[Dataset excerpts]
┌──

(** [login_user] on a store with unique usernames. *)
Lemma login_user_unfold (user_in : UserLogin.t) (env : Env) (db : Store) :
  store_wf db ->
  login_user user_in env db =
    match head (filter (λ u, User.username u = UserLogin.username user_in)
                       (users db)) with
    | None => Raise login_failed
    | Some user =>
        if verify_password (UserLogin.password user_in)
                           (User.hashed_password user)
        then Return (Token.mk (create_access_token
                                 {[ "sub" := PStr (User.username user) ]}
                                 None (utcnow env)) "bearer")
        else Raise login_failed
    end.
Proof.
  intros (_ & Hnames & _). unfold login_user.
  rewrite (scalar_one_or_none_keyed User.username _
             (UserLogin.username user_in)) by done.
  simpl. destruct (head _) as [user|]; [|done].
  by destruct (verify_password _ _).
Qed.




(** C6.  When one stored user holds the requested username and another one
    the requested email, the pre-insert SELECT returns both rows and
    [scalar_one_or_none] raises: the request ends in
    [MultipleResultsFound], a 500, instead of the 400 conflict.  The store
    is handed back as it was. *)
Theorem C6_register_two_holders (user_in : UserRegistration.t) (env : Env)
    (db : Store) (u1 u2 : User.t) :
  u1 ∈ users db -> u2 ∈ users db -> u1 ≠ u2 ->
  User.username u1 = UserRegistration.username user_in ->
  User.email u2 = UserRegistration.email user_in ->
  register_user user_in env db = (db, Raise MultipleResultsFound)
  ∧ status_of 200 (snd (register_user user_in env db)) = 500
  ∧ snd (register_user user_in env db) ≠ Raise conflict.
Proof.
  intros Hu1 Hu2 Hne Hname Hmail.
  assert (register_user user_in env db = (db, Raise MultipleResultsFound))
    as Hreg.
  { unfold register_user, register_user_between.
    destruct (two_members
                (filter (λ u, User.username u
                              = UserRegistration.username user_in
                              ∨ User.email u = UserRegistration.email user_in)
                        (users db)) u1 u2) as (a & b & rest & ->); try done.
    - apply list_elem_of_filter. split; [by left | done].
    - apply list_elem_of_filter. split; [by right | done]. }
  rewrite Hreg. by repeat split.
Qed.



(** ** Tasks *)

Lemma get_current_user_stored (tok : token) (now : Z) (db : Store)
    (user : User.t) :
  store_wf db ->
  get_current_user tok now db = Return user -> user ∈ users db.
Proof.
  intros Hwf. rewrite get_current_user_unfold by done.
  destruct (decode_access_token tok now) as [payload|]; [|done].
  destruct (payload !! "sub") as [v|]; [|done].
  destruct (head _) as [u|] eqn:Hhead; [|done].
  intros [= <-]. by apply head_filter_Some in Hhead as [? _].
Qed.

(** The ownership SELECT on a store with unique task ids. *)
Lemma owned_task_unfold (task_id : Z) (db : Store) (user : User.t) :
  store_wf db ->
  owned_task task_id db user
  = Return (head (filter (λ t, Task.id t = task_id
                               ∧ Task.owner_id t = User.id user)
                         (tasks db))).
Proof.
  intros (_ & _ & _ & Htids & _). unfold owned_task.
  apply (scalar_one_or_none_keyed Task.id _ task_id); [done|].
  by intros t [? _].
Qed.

└──
┌──

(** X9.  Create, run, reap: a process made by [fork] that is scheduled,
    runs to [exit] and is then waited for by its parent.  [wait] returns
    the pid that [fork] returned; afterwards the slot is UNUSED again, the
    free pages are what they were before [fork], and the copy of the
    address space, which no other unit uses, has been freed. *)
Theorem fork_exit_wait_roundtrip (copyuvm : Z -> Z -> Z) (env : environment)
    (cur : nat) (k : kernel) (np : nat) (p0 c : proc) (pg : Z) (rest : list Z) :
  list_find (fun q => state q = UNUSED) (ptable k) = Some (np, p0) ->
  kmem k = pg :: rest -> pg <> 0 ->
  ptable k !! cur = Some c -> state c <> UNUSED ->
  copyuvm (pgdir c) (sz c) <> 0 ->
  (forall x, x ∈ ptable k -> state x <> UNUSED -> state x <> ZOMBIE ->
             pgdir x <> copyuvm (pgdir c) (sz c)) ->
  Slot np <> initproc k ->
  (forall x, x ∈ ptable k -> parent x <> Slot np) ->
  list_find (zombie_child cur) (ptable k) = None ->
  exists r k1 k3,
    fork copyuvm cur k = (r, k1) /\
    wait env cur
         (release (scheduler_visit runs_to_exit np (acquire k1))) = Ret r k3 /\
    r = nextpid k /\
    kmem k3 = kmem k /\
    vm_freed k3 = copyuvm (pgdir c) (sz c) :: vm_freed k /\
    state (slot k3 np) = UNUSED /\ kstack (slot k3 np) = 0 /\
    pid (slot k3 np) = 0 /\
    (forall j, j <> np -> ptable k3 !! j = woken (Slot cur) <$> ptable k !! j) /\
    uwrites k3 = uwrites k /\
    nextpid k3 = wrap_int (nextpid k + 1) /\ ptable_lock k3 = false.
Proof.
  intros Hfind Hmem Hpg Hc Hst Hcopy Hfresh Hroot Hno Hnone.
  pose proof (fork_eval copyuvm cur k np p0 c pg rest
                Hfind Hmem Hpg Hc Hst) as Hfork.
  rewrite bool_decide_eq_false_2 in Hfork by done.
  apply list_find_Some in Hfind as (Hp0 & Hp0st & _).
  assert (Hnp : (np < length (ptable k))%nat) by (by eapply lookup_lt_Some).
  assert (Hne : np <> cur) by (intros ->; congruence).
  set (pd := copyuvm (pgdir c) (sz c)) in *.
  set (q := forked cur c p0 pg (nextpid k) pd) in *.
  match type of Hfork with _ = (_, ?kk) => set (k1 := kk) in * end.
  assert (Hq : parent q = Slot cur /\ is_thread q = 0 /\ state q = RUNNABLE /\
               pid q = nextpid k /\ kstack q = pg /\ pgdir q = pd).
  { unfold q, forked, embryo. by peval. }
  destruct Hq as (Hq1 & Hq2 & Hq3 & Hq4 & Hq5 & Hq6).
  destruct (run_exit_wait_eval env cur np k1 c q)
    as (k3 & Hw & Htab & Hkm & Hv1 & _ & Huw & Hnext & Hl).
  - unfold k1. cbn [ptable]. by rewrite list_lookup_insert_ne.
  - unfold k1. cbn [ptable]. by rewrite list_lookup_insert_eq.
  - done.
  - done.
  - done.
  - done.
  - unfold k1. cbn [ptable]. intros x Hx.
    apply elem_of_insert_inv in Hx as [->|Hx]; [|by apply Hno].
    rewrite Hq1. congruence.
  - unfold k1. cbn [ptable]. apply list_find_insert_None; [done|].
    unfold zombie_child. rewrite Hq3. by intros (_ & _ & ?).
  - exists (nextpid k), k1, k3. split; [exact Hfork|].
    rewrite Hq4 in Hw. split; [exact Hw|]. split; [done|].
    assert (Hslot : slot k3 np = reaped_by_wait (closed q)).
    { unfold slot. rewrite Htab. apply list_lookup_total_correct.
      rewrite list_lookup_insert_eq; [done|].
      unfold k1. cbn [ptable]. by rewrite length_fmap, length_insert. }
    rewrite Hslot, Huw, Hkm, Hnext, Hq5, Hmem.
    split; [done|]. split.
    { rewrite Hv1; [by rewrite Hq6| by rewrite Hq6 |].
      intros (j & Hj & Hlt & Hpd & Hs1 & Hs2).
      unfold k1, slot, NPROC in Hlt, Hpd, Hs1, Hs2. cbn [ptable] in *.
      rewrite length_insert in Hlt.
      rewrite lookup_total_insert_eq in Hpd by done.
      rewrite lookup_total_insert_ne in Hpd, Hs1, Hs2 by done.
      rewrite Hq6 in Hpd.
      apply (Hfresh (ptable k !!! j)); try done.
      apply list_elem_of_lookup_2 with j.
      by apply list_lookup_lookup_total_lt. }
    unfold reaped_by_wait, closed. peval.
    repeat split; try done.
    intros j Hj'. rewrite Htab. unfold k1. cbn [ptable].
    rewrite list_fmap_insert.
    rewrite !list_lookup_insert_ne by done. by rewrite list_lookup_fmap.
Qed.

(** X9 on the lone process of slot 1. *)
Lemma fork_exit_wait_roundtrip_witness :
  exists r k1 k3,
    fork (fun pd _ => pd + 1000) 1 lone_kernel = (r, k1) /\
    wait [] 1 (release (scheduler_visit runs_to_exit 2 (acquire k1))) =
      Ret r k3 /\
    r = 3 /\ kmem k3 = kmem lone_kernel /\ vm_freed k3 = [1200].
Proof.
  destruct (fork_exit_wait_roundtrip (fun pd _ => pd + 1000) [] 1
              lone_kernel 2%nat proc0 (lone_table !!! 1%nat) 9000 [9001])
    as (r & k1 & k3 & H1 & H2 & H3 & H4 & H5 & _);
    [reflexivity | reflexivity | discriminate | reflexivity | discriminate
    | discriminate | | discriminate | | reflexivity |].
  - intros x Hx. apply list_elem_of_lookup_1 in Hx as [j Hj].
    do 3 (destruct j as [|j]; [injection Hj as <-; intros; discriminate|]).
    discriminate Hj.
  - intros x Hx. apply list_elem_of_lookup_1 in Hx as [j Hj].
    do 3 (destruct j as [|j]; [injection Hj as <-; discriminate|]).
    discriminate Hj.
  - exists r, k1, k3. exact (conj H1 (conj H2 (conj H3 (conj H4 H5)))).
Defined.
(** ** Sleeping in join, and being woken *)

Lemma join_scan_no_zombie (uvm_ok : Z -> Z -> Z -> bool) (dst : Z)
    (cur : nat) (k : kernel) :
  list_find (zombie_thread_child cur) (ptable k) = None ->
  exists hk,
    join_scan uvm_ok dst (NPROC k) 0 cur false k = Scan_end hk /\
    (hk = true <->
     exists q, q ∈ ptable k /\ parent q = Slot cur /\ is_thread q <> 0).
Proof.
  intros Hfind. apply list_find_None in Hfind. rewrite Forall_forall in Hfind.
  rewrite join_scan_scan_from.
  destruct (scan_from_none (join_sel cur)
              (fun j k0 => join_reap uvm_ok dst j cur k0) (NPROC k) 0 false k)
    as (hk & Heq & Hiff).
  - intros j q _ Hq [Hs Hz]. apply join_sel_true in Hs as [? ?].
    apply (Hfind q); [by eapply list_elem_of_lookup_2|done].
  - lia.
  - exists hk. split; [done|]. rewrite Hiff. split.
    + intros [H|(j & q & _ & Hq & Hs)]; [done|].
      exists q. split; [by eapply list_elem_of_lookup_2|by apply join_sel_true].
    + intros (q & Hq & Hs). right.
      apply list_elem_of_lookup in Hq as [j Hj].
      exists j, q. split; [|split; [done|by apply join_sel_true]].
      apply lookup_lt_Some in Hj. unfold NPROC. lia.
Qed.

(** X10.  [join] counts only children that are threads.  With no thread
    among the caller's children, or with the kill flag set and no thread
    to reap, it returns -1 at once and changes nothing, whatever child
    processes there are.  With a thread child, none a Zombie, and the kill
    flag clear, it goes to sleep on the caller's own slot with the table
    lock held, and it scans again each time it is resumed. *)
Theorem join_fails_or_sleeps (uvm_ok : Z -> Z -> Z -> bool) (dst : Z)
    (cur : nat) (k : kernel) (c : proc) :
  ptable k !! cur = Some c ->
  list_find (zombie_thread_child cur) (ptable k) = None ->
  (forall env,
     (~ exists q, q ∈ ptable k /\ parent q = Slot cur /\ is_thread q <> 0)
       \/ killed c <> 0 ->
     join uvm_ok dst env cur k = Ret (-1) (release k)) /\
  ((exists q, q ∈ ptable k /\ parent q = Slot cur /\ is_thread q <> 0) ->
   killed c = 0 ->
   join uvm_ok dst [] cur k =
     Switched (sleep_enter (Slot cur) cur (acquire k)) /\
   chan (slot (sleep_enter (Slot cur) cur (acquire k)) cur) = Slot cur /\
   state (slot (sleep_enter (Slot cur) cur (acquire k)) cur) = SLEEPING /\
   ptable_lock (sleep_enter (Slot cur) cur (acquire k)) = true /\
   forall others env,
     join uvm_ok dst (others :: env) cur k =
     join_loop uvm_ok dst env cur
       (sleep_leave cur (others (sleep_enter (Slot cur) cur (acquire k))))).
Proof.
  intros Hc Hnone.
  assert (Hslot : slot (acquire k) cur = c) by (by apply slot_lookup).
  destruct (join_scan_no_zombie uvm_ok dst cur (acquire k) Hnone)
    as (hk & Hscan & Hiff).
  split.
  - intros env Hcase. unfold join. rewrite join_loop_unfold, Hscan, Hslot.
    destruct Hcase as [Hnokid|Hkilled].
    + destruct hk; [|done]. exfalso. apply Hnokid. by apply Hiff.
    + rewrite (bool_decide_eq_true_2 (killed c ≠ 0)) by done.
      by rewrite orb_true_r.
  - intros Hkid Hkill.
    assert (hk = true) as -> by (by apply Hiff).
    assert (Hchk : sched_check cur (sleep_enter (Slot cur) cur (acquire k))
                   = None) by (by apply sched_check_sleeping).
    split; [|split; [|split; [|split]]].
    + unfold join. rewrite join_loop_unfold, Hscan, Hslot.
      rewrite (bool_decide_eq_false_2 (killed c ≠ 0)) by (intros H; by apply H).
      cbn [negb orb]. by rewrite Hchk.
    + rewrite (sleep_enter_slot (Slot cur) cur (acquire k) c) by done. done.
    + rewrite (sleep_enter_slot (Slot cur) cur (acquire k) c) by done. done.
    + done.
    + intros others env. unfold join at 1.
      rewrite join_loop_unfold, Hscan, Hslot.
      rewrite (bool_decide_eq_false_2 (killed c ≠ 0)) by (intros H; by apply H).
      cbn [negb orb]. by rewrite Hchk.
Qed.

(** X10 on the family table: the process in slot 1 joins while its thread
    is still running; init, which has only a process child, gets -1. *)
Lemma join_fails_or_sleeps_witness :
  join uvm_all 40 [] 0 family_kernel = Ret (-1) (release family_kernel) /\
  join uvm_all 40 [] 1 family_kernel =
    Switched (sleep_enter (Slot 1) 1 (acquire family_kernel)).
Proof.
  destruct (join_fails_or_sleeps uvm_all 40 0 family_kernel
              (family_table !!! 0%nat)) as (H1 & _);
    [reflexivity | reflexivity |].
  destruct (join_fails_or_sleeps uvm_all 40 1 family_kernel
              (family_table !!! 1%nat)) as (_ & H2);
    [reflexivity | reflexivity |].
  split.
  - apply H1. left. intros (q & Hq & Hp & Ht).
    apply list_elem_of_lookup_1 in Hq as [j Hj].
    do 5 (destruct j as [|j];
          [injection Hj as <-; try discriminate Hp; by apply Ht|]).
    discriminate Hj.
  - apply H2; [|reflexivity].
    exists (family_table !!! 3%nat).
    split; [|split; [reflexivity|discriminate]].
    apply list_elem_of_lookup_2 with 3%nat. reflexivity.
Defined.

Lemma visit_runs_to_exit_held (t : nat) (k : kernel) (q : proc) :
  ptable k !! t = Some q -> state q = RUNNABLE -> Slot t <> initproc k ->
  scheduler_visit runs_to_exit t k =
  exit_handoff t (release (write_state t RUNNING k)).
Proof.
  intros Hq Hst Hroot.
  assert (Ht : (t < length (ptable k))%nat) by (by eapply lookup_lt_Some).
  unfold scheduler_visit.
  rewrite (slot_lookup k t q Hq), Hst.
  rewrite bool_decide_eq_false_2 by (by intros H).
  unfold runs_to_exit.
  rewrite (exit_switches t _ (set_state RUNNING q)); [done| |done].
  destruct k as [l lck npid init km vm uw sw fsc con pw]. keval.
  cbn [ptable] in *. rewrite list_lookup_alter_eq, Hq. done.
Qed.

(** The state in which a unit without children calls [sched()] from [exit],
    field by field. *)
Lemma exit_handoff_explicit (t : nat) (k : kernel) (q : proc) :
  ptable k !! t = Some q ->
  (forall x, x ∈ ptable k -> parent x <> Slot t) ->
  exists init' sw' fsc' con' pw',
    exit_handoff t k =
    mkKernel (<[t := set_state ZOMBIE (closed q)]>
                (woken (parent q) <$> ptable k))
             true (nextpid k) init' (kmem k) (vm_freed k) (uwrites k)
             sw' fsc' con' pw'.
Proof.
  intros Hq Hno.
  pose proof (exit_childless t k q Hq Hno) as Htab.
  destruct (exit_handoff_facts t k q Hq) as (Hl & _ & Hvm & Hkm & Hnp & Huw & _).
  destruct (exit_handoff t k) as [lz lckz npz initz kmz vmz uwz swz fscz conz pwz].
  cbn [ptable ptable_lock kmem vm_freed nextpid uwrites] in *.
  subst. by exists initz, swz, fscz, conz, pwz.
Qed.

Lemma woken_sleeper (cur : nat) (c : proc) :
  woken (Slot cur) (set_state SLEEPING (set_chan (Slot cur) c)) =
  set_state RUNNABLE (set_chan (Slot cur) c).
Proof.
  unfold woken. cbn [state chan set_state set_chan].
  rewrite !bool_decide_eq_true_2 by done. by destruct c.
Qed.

└──
┌──

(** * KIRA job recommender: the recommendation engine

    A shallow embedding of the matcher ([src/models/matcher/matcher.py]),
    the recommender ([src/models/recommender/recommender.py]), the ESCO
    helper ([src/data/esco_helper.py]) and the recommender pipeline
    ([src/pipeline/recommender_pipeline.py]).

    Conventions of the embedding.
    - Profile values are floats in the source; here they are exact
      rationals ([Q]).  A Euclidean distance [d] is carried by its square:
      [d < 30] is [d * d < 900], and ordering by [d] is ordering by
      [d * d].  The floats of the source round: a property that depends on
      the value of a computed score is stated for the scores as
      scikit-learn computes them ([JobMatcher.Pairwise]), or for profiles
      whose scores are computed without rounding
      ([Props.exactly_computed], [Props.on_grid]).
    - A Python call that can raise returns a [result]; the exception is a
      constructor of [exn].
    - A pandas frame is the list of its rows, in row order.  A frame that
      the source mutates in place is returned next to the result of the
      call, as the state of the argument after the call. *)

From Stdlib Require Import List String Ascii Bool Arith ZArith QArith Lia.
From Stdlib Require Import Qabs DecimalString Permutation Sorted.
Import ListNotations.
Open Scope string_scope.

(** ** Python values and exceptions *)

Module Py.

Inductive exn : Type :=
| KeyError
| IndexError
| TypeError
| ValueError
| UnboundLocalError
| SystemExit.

└──

From the line that has "whose scores are" through the line that has "call, as the", copy every line exactly as it appears above, and leave out all others.

      whose scores are computed without rounding
      ([Props.exactly_computed], [Props.on_grid]).
    - A Python call that can raise returns a [result]; the exception is a
      constructor of [exn].
    - A pandas frame is the list of its rows, in row order.  A frame that
      the source mutates in place is returned next to the result of the
      call, as the state of the argument after the call. *)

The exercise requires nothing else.